▶ [WHAT IS BEING ASKED] Among the lines below, copy exactly those from the one with "(** ** Data model *)" through the one with "(** Messages sent", counting both ends.

▶ [AVAILABLE RECORDS]
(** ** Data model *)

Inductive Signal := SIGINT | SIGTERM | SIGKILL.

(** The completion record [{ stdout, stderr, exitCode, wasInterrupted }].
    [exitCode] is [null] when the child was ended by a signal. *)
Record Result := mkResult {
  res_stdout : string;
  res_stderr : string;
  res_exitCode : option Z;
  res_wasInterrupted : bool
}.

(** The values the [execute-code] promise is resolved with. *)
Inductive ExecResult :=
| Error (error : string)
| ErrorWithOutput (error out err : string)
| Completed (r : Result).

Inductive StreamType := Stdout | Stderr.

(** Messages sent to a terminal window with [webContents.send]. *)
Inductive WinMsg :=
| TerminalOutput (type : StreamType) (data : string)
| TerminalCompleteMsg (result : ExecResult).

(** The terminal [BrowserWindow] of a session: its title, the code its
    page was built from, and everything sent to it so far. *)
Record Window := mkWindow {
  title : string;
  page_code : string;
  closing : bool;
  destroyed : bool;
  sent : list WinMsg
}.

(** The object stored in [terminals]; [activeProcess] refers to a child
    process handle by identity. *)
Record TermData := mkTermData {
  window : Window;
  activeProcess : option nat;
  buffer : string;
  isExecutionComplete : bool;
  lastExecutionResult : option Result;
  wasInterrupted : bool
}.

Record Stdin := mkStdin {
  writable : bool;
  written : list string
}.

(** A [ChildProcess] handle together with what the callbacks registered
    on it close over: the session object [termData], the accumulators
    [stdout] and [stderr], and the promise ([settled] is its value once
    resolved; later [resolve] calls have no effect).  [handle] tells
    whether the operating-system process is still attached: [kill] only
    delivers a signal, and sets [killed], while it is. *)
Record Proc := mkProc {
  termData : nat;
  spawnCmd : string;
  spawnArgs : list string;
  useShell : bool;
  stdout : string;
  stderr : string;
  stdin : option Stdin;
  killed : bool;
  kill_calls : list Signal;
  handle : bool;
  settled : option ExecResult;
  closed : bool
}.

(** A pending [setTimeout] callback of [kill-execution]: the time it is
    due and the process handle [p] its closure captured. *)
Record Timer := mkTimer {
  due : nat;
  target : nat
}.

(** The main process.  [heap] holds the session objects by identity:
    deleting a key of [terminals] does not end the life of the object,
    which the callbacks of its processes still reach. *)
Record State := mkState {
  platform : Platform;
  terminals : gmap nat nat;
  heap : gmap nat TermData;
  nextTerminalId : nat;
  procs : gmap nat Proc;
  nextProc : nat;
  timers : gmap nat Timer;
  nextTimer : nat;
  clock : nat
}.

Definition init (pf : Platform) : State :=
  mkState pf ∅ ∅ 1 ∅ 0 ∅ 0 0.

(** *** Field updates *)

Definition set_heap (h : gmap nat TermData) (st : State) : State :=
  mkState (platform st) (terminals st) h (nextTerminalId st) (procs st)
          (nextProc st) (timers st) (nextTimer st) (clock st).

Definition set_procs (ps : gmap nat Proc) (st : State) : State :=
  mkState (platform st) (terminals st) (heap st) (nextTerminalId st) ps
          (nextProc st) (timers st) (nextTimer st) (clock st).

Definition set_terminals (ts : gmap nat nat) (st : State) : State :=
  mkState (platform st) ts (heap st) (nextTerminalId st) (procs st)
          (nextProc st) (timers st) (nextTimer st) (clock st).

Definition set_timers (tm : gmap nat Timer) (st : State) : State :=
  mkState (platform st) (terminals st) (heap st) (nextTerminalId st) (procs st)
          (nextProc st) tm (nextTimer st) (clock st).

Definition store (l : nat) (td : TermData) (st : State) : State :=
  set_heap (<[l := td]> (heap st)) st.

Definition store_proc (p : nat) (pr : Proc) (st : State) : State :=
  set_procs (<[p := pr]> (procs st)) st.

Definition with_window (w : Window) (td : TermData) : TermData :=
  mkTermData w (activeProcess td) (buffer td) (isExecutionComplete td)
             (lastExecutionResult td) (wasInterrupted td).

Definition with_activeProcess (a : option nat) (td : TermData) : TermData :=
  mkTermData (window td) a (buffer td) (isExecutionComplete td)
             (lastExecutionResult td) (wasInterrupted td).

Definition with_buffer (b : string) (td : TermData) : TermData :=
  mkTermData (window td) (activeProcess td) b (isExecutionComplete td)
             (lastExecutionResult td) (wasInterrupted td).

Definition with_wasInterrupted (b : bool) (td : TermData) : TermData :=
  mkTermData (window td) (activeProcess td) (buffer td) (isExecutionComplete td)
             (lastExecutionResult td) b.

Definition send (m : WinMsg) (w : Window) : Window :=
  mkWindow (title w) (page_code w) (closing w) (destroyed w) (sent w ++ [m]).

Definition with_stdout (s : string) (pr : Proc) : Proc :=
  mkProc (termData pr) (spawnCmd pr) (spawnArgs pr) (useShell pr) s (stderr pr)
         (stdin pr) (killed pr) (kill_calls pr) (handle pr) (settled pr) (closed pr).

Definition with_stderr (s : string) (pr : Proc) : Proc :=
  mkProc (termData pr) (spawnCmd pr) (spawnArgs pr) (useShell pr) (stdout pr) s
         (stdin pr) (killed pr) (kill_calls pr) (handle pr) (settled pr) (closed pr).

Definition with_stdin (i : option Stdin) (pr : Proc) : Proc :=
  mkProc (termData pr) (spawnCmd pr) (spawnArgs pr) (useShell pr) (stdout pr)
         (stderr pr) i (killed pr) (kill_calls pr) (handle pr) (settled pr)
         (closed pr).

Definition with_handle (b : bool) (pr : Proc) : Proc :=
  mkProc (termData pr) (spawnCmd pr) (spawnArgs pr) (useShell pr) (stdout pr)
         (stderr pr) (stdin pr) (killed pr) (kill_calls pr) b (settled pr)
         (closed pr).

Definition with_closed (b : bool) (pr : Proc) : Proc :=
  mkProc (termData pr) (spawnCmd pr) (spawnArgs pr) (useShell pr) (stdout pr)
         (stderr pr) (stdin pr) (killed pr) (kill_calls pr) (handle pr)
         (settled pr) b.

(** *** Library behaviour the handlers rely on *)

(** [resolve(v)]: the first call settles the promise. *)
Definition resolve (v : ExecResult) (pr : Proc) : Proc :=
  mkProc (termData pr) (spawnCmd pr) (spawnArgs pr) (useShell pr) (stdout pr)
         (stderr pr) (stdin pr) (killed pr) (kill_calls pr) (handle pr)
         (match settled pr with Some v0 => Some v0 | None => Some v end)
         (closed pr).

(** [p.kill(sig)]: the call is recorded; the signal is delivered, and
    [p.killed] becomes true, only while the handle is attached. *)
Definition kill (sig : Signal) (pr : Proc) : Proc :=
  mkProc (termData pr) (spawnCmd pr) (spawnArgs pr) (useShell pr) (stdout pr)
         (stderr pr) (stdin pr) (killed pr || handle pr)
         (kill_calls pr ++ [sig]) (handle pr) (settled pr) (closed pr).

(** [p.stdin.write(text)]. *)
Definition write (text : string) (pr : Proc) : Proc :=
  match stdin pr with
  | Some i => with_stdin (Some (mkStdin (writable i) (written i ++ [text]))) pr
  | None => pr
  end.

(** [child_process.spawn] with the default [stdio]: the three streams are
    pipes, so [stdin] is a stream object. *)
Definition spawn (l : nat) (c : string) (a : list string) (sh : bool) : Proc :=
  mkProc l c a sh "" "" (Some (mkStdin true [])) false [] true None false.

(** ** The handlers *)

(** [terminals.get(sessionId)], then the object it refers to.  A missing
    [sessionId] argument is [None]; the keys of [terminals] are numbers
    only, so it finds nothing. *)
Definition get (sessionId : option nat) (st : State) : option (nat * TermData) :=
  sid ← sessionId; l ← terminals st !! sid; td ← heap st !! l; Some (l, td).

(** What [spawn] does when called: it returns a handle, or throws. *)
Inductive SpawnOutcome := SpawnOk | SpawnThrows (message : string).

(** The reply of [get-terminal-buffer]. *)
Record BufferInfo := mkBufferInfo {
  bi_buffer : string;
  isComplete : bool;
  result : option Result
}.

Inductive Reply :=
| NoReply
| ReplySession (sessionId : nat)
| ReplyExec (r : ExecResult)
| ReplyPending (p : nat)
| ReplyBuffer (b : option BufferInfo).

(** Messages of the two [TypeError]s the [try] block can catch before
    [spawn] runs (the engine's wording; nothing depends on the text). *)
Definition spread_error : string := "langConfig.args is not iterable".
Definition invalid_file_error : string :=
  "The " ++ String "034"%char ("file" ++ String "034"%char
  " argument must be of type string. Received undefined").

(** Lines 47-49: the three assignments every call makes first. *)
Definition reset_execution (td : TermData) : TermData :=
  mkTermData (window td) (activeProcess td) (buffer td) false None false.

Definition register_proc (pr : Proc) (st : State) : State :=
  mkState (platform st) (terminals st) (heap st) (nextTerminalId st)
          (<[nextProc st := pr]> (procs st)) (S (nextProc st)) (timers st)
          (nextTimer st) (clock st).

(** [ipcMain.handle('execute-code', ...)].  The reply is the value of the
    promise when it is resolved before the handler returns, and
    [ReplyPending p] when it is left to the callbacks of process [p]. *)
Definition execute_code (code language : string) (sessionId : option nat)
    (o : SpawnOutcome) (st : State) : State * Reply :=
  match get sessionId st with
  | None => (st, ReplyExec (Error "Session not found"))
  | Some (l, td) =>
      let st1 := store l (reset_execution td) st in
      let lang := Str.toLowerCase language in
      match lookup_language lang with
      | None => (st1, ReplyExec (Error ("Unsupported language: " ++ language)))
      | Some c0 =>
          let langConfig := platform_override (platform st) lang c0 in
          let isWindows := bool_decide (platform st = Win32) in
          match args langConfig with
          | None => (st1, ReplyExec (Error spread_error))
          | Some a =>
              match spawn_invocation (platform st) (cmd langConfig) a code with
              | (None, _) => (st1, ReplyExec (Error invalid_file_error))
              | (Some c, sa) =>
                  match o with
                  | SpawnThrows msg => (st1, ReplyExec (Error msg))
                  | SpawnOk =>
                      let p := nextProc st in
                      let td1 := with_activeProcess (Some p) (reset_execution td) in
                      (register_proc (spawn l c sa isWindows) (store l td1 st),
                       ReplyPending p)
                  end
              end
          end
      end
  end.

--

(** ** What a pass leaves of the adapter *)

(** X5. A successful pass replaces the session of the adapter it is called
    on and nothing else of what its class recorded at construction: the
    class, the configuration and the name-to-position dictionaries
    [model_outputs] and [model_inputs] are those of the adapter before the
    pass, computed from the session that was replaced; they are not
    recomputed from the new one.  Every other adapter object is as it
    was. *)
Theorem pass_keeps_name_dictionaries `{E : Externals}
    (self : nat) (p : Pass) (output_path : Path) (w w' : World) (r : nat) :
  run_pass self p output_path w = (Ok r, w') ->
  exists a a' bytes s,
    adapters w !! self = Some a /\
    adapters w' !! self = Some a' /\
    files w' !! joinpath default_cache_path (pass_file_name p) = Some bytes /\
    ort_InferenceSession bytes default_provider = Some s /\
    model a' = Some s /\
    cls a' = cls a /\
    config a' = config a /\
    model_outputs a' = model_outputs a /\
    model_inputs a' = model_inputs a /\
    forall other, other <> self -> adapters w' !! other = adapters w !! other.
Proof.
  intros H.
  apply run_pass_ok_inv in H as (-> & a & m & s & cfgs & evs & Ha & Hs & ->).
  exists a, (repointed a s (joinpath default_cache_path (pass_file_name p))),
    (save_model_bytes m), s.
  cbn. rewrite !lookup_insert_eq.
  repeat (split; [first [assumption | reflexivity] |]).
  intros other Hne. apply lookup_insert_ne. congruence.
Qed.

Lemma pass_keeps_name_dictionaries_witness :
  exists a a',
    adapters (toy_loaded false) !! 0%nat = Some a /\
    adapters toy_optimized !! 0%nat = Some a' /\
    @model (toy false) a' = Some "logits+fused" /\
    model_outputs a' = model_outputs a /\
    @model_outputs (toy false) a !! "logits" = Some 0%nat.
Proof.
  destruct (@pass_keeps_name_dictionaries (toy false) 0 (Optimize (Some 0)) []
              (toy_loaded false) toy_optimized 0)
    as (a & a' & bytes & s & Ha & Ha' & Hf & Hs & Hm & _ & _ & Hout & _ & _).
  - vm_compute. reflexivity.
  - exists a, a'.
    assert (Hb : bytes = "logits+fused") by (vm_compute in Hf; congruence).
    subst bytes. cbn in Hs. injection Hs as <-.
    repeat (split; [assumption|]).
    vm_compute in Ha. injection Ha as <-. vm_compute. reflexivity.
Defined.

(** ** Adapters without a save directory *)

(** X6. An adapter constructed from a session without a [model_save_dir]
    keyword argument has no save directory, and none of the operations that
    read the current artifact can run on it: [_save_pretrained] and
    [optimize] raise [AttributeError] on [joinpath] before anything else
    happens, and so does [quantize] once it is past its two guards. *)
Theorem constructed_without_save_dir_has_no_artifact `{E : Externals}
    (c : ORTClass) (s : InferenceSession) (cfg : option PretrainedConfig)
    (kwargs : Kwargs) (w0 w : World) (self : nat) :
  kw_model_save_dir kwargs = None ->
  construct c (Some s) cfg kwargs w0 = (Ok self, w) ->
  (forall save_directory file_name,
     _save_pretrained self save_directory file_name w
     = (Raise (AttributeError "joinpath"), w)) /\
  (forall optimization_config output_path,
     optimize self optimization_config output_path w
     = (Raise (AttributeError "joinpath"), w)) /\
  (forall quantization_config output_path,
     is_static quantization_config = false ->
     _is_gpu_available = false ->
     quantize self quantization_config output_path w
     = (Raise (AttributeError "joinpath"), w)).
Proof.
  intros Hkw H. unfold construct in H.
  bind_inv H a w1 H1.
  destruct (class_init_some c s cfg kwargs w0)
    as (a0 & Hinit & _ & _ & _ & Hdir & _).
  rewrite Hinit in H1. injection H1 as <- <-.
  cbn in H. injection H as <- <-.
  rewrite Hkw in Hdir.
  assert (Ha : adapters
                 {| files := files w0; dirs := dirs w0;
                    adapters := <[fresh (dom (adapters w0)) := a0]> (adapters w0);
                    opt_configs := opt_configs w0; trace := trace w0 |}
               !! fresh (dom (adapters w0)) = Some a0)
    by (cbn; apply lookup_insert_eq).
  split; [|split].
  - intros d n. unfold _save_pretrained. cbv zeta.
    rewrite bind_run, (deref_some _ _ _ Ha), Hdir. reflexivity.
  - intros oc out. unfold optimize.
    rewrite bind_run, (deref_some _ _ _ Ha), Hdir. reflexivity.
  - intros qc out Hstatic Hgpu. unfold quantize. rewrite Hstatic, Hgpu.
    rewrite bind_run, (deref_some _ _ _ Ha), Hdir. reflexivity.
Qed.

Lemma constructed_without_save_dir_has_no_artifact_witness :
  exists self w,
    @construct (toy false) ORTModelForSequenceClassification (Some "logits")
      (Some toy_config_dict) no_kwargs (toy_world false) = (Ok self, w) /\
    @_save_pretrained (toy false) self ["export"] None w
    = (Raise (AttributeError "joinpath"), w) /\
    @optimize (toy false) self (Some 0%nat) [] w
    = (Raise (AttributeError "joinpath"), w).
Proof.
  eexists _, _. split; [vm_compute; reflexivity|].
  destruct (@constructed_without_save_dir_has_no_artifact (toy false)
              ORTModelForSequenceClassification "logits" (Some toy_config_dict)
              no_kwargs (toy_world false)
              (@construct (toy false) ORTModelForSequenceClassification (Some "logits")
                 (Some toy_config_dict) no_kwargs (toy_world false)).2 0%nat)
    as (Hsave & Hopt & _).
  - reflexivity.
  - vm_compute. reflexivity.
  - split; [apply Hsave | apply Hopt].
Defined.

...

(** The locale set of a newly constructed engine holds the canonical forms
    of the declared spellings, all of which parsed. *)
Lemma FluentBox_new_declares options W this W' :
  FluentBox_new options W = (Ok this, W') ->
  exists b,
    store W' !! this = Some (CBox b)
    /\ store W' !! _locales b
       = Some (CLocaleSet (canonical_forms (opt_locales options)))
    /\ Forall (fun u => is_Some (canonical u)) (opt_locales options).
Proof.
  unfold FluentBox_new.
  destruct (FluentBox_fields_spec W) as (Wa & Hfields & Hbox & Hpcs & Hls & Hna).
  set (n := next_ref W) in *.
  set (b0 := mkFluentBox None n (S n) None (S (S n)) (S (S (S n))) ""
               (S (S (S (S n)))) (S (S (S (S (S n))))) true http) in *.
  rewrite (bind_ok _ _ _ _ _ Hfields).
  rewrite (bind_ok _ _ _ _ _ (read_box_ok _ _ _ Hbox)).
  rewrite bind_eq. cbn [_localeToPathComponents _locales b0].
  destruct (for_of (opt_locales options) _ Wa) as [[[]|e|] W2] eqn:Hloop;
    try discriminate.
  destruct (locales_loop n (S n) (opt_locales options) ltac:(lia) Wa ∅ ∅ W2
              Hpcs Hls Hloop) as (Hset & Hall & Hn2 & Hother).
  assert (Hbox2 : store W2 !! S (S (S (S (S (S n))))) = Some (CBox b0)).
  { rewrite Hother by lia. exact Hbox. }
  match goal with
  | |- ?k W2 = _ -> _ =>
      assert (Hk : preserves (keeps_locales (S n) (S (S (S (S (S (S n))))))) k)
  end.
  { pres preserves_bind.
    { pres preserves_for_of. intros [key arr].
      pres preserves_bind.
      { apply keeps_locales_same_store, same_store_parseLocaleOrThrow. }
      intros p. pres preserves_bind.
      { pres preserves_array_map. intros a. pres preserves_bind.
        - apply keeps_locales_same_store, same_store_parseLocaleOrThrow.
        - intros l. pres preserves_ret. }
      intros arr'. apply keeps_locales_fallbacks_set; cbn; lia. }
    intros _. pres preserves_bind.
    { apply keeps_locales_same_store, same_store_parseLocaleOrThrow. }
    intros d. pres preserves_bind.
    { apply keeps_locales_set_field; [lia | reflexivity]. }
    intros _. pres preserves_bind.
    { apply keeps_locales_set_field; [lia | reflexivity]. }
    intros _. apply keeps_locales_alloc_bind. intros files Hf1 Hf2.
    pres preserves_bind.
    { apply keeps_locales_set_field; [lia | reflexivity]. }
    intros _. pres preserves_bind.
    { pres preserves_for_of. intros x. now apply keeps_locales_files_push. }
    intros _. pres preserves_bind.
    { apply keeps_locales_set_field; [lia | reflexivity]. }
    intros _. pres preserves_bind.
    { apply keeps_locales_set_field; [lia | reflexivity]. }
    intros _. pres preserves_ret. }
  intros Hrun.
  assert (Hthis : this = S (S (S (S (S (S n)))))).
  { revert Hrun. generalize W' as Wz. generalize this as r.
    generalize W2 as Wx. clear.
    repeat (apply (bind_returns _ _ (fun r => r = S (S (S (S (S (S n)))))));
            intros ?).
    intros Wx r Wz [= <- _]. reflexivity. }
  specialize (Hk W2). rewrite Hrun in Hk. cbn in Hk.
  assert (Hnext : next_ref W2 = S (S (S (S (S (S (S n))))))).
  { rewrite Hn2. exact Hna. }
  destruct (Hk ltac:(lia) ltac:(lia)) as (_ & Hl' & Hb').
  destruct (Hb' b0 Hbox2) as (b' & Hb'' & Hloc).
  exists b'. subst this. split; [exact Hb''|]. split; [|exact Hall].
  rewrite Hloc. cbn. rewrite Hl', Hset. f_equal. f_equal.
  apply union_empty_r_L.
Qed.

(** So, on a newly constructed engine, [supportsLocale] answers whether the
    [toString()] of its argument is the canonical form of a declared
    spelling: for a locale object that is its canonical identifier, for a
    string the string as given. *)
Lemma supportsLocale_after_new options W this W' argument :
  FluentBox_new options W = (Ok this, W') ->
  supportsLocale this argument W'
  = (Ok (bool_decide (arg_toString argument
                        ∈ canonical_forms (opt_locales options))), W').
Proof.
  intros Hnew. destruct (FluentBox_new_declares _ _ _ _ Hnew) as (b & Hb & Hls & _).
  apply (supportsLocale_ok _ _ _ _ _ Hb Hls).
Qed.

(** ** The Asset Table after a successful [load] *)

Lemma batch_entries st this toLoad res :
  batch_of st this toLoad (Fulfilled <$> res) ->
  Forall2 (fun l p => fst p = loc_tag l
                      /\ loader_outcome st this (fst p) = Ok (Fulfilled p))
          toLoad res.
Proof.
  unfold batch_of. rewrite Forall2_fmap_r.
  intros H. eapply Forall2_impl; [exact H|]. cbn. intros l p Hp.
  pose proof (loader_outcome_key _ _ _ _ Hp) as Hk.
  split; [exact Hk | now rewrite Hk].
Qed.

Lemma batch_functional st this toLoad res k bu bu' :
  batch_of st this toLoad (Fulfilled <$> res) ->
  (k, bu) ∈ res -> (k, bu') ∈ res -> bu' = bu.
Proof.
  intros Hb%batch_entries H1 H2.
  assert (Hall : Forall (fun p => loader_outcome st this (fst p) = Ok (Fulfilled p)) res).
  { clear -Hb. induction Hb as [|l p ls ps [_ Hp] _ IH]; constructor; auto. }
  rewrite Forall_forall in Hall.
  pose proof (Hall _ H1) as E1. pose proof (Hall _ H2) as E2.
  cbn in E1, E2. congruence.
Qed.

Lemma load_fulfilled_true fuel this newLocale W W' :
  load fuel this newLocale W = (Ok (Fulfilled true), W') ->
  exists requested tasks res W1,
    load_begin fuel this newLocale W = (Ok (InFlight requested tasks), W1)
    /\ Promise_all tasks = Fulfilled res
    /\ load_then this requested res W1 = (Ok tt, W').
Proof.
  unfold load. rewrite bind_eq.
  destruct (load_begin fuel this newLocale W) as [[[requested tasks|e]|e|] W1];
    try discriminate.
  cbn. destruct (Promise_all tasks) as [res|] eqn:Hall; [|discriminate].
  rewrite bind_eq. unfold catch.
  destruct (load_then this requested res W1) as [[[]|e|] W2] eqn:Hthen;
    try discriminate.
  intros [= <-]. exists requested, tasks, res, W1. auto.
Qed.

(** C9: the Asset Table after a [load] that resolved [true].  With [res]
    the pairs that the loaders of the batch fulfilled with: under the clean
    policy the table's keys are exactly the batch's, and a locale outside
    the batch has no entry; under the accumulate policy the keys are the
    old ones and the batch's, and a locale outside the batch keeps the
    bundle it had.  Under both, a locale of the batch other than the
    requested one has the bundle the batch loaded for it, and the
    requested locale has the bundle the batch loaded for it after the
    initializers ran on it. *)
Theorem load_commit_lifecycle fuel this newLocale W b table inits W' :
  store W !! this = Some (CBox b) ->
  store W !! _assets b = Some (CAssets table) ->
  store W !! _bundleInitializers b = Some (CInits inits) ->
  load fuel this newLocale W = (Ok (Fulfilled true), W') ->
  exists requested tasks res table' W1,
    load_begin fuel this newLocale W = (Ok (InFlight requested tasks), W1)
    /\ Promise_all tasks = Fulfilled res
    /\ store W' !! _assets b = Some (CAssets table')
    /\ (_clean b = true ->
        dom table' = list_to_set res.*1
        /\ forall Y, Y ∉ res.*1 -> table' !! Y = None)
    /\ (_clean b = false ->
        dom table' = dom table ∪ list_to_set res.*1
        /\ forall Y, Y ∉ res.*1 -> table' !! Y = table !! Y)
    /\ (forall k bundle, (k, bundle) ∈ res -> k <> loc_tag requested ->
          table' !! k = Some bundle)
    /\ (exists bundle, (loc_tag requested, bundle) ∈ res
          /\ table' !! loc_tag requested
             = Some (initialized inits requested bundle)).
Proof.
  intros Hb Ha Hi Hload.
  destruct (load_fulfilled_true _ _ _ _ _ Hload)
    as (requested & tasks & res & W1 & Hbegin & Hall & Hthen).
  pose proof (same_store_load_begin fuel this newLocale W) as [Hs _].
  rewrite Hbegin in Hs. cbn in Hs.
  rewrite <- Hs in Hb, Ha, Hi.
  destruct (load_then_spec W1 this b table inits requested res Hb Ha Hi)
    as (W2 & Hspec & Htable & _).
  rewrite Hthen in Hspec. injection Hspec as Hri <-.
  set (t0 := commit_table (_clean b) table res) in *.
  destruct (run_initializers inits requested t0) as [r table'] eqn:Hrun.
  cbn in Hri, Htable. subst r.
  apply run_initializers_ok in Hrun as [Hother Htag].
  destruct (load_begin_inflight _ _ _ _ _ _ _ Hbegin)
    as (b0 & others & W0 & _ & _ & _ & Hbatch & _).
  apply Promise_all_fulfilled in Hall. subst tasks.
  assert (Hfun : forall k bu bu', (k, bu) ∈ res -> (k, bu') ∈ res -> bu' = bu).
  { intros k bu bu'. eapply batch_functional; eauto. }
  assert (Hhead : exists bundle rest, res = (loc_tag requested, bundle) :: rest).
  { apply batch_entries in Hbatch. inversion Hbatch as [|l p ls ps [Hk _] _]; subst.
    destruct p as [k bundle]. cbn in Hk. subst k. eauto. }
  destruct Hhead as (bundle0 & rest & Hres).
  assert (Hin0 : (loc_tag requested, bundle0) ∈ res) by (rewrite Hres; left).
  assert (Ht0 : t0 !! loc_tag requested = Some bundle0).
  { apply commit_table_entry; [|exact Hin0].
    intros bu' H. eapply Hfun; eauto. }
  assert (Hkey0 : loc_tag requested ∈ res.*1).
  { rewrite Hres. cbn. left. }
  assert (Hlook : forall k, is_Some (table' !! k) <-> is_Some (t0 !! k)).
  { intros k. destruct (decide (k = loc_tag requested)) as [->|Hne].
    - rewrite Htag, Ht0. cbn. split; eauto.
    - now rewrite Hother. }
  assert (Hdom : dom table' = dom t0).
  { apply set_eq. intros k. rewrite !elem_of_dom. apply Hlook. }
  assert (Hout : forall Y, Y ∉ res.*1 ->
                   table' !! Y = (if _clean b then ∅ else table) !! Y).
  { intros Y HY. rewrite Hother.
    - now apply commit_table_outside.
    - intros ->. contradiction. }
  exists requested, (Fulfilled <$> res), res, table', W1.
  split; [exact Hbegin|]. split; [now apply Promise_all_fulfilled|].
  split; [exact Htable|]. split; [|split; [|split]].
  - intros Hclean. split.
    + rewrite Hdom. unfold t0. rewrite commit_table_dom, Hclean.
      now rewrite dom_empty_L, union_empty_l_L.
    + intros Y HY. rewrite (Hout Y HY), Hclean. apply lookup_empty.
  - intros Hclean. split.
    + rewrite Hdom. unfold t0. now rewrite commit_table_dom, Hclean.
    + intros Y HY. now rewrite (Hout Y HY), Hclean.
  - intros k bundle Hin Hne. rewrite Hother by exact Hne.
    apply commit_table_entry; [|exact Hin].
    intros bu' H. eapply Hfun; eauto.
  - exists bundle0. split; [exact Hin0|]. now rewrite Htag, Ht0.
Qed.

▶ [ANSWER FOR THE TASK]
(** ** Data model *)

Inductive Signal := SIGINT | SIGTERM | SIGKILL.

(** The completion record [{ stdout, stderr, exitCode, wasInterrupted }].
    [exitCode] is [null] when the child was ended by a signal. *)
Record Result := mkResult {
  res_stdout : string;
  res_stderr : string;
  res_exitCode : option Z;
  res_wasInterrupted : bool
}.

(** The values the [execute-code] promise is resolved with. *)
Inductive ExecResult :=
| Error (error : string)
| ErrorWithOutput (error out err : string)
| Completed (r : Result).

Inductive StreamType := Stdout | Stderr.

(** Messages sent to a terminal window with [webContents.send]. *)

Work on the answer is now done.